Neviano, l’elettrosmog preoccupa

Da sinistra, lo sviluppo del ripetitore telefonico di piazza Concordia dal 2003, 2010 e 2014

NEVIANO. Braccio di ferro tra il comitato per la salvaguardia della salute e del territorio “La Radice” e la Wind in merito ad un ripetitore telefonico presente ormai da 15 anni in piazza Concordia. Secondo alcuni, l’impianto avrebbe dovuto trovare altra sistemazione già da tempo, stando al regolamento comunale del 2007 che dispone, appunto, la riallocazione di impianti preesistenti non conformi al “principio di precauzione” stabilito dallo stesso regolamento. Il capitolo “elettrosmog”, insomma, continua a tenere banco in paese. È da più di un mese, infatti, che se ne parla anche in relazione alla possibile correlazione (sostenuta da qualcuno)tra le emissioni elettromagnetiche e gravi casi di malattie accaduti in paese.

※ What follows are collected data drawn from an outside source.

(* ===== verification/QueryBlocks.v ===== *)
(** * Block constraints of a query

    The fields at the top of a query are split into groups that are executed at the same
    block ([Query::block_constraint]). *)

From S2P Require Import Prelude GraphqlAst Scalars RuntimeValue Values Names StoreTypes Schema QueryAst Coercion QueryPrep QueryMerge.

(** A set with the same fields for all types *)
Definition same_fields (set : SelectionSet) (fields : list aField) : SelectionSet := map (fun x => (x.1, fields)) set.

Lemma push_new set fields f :
  response_key f ∉ map response_key fields -> selection_push (same_fields set fields) f = Ok (same_fields set (fields ++ [f])).
Proof.
  intros Hnew. unfold selection_push, same_fields. induction set as [|x set IH]; [done|]. cbn [map try_map fst snd]. rewrite merge_field_eq.
  pose proof (update_first_spec (fun field => bool_decide (response_key field = response_key f))
    (fun field => let? set := selection_merge (af_selection_set field) (af_selection_set f) [] in Ok (with_selection_set field set)) fields) as Hu.
  destruct (update_first _ _ fields) as [r|].
  - destruct Hu as (l1 & y & l2 & -> & Hy%bool_decide_eq_true & _). destruct Hnew. rewrite <- Hy. apply list_elem_of_fmap. exists y. split; [done|set_solver].
  - cbn [bind_result]. rewrite IH. done.
Qed.

Lemma fields_for_same set t fields fields' : fields_for set t = Ok fields' -> fields_for (same_fields set fields) t = Ok fields.
Proof.
  unfold fields_for, same_fields. induction set as [|x set IH]; [done|]. cbn [map List.find fst]. destruct (same_type x.1 t); [done|]. apply IH.
Qed.

Definition neighbours_differ {A} (l : list A) : Prop := forall i x y, l !! i = Some x -> l !! S i = Some y -> x <> y.

Lemma neighbours_snoc {A} (l : list A) y : neighbours_differ l -> last l <> Some y -> neighbours_differ (l ++ [y]).
Proof.
  intros Hl Hlast i a b Ha Hb. destruct (decide (S i < length l)%nat) as [Hlt|Hge].
  - rewrite lookup_app_l in Ha by lia. rewrite lookup_app_l in Hb by lia. by eapply Hl.
  - rewrite lookup_app_r in Hb by lia. apply list_lookup_singleton_Some in Hb as [Hi <-]. rewrite lookup_app_l in Ha by lia.
    intros ->. apply Hlast. rewrite last_lookup. by replace (pred (length l)) with i by lia.
Qed.

Section Blocks.
Context (h256_from_str : string -> option Bytes) (i32_from_str : string -> option Z) (schema : ApiSchema).

Local Abbreviation block_of := (field_block_constraint h256_from_str i32_from_str).

(** What is known of a field: the block and the policy that it asks for *)
Definition field_constraints (f : aField) : result (list QueryExecutionError) (BlockConstraint * ErrorPolicy) :=
  let? bc := block_of f in
  let? policy := field_error_policy f in
  Ok (bc, policy).

(** An entry of the result is for a group of fields with the same constraint. *)
Definition for_group (set : SelectionSet) (entry : BlockConstraint * (SelectionSet * ErrorPolicy)) (group : list aField) : Prop :=
  group <> [] /\ entry.2.1 = same_fields set group /\ (forall f, f ∈ group -> block_of f = Ok entry.1) /\
  (entry.2.2 = PolicyDeny <-> exists f, f ∈ group /\ field_error_policy f = Ok PolicyDeny).

Definition groups_so_far (set : SelectionSet) (fields : list aField) (st : list (BlockConstraint * (SelectionSet * ErrorPolicy)) * option BlockConstraint) : Prop :=
  st.2 = fst <$> last st.1 /\ neighbours_differ (map fst st.1) /\
  exists groups, concat groups = fields /\ Forall2 (for_group set) st.1 groups.

Lemma add_constraint_step set fields st f bc policy :
  groups_so_far set fields st -> response_key f ∉ map response_key fields -> field_constraints f = Ok (bc, policy) ->
  exists st', add_block_constraint h256_from_str i32_from_str set st f = Ok st' /\ groups_so_far set (fields ++ [f]) st'.
Proof.
  destruct st as [bcs prev]. intros (Hprev & Hdiff & groups & Hconcat & Hgroups) Hnew Hf. cbn [fst snd] in *. unfold field_constraints in Hf.
  apply bind_ok in Hf as (bc' & Hbc & Hf). apply bind_ok in Hf as (policy' & Hpol & [= -> ->]).
  unfold add_block_constraint. rewrite Hbc, Hpol. cbn [bind_result]. case_bool_decide as Hsame.
  - destruct bcs as [|[bc' [set' policy0]] bcs _] using rev_ind; [by subst|]. rewrite last_snoc in *. cbn in Hprev. subst prev. injection Hsame as ->.
    apply Forall2_app_inv_l in Hgroups as (gs & last_gs & Hgs & Hlast & ->). inversion Hlast as [|? g ? ? Hg Hnil]; subst. inversion Hnil; subst.
    destruct Hg as (Hne & Hset & Hall & Hdeny). cbn [fst snd] in *. subst set'. rewrite concat_app in Hnew. cbn [concat] in Hnew. rewrite app_nil_r, map_app in Hnew.
    rewrite push_new by set_solver. cbn [one_error map_err bind_result]. eexists. split; [done|]. rewrite removelast_last. unfold groups_so_far. cbn [fst snd].
    rewrite last_snoc. split; [done|]. split; [by rewrite map_app in *|]. exists (gs ++ [g ++ [f]]). split.
    { rewrite !concat_app. cbn [concat]. by rewrite !app_nil_r, app_assoc. }
    apply Forall2_app; [done|]. constructor; [|constructor]. split; [by destruct g|]. split; [done|]. cbn [fst snd]. setoid_rewrite elem_of_app. setoid_rewrite list_elem_of_singleton.
    split; [intros x [Hx| ->]; auto|]. destruct policy.
    + rewrite Hdeny. split; [naive_solver|]. intros (x & [?| ->] & Hx); [eauto|congruence].
    + split; [eauto|done].
  - change (selection_empty_from set) with (same_fields set []). rewrite push_new by (simpl; set_solver). cbn [one_error map_err bind_result].
    eexists. split; [done|]. unfold groups_so_far. cbn [fst snd app]. rewrite last_snoc. split; [done|]. split.
    { rewrite map_app. apply neighbours_snoc; [done|]. change (map fst bcs) with (fst <$> bcs). rewrite fmap_last, <- Hprev. done. }
    exists (groups ++ [[f]]). split; [by rewrite concat_app, Hconcat|]. apply Forall2_app; [done|]. constructor; [|constructor].
    split; [done|]. split; [done|]. cbn [fst snd]. setoid_rewrite list_elem_of_singleton. split; [by intros x ->|].
    split; [intros ->; eauto|]. intros (x & -> & Hx). congruence.
Qed.

Lemma add_constraints set fields done_ st :
  groups_so_far set done_ st -> NoDup (map response_key (done_ ++ fields)) ->
  match try_map field_constraints fields with
  | Ok _ => exists st', try_fold (add_block_constraint h256_from_str i32_from_str set) st fields = Ok st' /\ groups_so_far set (done_ ++ fields) st'
  | Err e => try_fold (add_block_constraint h256_from_str i32_from_str set) st fields = Err e
  | Panic => False
  end.
Proof.
  revert done_ st. induction fields as [|f fields IH]; intros done_ st Hst Hkeys; cbn [try_map try_fold].
  { exists st. by rewrite app_nil_r. }
  assert (Hnew : response_key f ∉ map response_key done_).
  { rewrite map_app in Hkeys. apply NoDup_app in Hkeys as (_ & Hd & _). intros Hin. apply (Hd _ Hin). by left. }
  destruct (field_constraints f) as [[bc policy]|e|] eqn:Hf; cbn [bind_result].
  - destruct (add_constraint_step _ _ _ _ _ _ Hst Hnew Hf) as (st1 & -> & Hst1). cbn [bind_result].
    specialize (IH (done_ ++ [f]) st1 Hst1). rewrite <- app_assoc in IH. specialize (IH Hkeys). destruct (try_map field_constraints fields); cbn [bind_result]; done.
  - unfold field_constraints in Hf. destruct st as [bcs prev]. unfold add_block_constraint. destruct (block_of f) as [bc| |]; [|by injection Hf as ->|done].
    cbn [bind_result] in *. destruct (field_error_policy f); [done|by injection Hf as ->|done].
  - unfold field_constraints, field_block_constraint, field_error_policy, ok_or in Hf. repeat case_match; done.
Qed.

(** C34: the constraints of a query partition its fields: the groups are the fields of the
    query in their order, each with one constraint that all of its fields ask for;
    neighbouring groups have different constraints; and errors are denied for a group
    when one of its fields denies them.  A constraint or policy that can not be
    understood is an error. *)
Theorem block_constraints_partition q fields :
  fields_for (qy_selection_set q) (api_query_type schema) = Ok fields -> NoDup (map response_key fields) ->
  match try_map field_constraints fields with
  | Ok _ => exists bcs groups, block_constraint h256_from_str i32_from_str schema q = Ok bcs /\ concat groups = fields /\
      neighbours_differ (map fst bcs) /\
      Forall2 (fun entry group =>
          group <> [] /\ fields_for entry.2.1 (api_query_type schema) = Ok group /\ (forall f, f ∈ group -> block_of f = Ok entry.1) /\
          (entry.2.2 = PolicyDeny <-> exists f, f ∈ group /\ field_error_policy f = Ok PolicyDeny)) bcs groups
  | Err e => block_constraint h256_from_str i32_from_str schema q = Err e
  | Panic => False
  end.
Proof.
  intros Hfields Hkeys. pose proof (add_constraints (qy_selection_set q) fields [] ([], None)) as Hadd. cbn [app] in Hadd.
  specialize (Hadd ltac:(split; [done|]; split; [by intros i x y Hx|]; exists []; by repeat constructor) Hkeys).
  unfold block_constraint. rewrite Hfields. cbn [one_error map_err bind_result]. destruct (try_map field_constraints fields); [|by rewrite Hadd|done].
  destruct Hadd as ([bcs prev] & -> & _ & Hdiff & groups & Hconcat & Hgroups). cbn [fst snd bind_result] in *. exists bcs, groups. split_and!; [done..|].
  eapply Forall2_impl; [exact Hgroups|]. intros entry group (Hne & Hset & Hall & Hdeny). rewrite Hset. split; [done|]. split; [by eapply fields_for_same|]. done.
Qed.

End Blocks.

Se il Comitato chiede con forza la rimozione dell’impianto, o, in ultima analisi, lo spostamento, magari in periferia, la compagnia telefonica pare disposta a depotenziare l’antenna lasciandola, però, nel sito attuale, ovvero sul terrazzo di un’abitazione privata proprio al centro del paese, a pochi passi dalla scuola e dalla casa catechistica. A dare l’allarme, nei giorni scorsi, è stato pure l’attuale assessore all’Ambiente, Raffaele Birtele giacché, in seguito ad un monitoraggio effettuato da uno studio privato di ingegneria ambientale di Conversano, sarebbe emersa una quantità di onde elettromagnetiche superiore ai limiti imposti dalla legge, ovvero 6 Volt al metro; questa particolare circostanza sarebbe stata registrata proprio nella centrale piazza Concordia.

In un comunicato congiunto dell’assessorato all’Ambiente e del Comitato, diffuso meno di un mese fa, è riportato anche il dato relativo all’emissioni elettromagnetiche registrato nella scuola cittadina pari a due Volt al metro, valore  che, sebbene sia nei limiti di legge, è costante in tutti i punti dell’edificio scolastico: ne deriverebbere, però, un’esposizione coninua a carico dei piccoli scolari. Altri controlli sarebbero stati effettuati tra marzo e aprile anche dagli uomini dell’Arpa, “sia su banda larga sia su banda stretta”, così affermato dal sindaco Silvana Cafaro, e i valori riscontrati sarebbero nella norma. Ma la paura c’è, e resta, soprattutto alla luce degli ultimi dati relativi all’incidenza tumorale sul territorio.

Diversi sarebbero stati gli incontri con i referenti territoriali della compagnia telefonica che, a quanto si apprende dal Comitato, avrebbero dapprima proposto il trasferimento dell’antenna – da potenziare – nella zona cimiteriale, decidendo alla fine di lasciarla lì dov’è riducendone le emissioni. «Non ci daremo pace finché l’antenna non verrà portata via dal centro del nostro paese», fa sapere, tuttavia, Natascia Cazzato, presidente del comitato “La Radice”. Un “atto di civiltà”, secondo la Cazzato, nei confronti dei nevianesi che da tempo soffrono “il cupo primato di un’alta incidenza tumorale sul territorio”. Intanto, in città si attende il ritorno di un referente della stessa compagnia telefonica.